Exercise goal. Scanning the entries below, copy every line that contains the word "split".

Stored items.

(** [card_balance] and [card_pending] fail without writing when the
    upstream request fails; otherwise each replaces its file under the
    card's directory with one line per result: whatever the calls of the
    store return, a reader sees the old or the new contents, the file holds
    the new contents exactly when the job returns [Ok], and no other file
    but the temp file changes.  When every call succeeds, both return
    [Ok]. *)
Theorem card_balance_pending_files cwd fs io tmp target id rs :
  tmp <> "balance.jsons"%string -> tmp <> "pending.jsons"%string ->
  tmp <> "."%string -> tmp <> "/"%string ->
  card_balance io tmp target id None = (JErr, []) /\
  card_pending io tmp target id None = (JErr, []) /\
  (forall r ops, card_balance io tmp target id (Some rs) = (r, ops) ->
     replaces cwd fs ops (card_file target id "balance.jsons")
       (join (write_jsons_dir (card_file target id "balance.jsons")) tmp) (jsons rs) r) /\
  (forall r ops, card_pending io tmp target id (Some rs) = (r, ops) ->
     replaces cwd fs ops (card_file target id "pending.jsons")
       (join (write_jsons_dir (card_file target id "pending.jsons")) tmp) (jsons rs) r) /\
  (Forall (fun s => has_newline s = false) rs ->
     (exists ops, card_balance no_faults tmp target id (Some rs) = (JOk, ops)) /\
     (exists ops, card_pending no_faults tmp target id (Some rs) = (JOk, ops))).
Proof.
  intros Hb Hp Hd Hs. split; [reflexivity|]. split; [reflexivity|].
  split; [|split; [|intros Hnl; split; apply write_jsons_atomically_no_faults; exact Hnl]].
  - intros r ops H.
    refine (proj1 (write_jsons_atomically_spec cwd fs io tmp
                     (card_file target id "balance.jsons") rs r ops _ H)).
    apply temp_neq; (assumption || discriminate).
  - intros r ops H.
    refine (proj1 (write_jsons_atomically_spec cwd fs io tmp
                     (card_file target id "pending.jsons") rs r ops _ H)).
    apply temp_neq; (assumption || discriminate).
Qed.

Written response.
  intros Hb Hp Hd Hs. split; [reflexivity|]. split; [reflexivity|].
  split; [|split; [|intros Hnl; split; apply write_jsons_atomically_no_faults; exact Hnl]].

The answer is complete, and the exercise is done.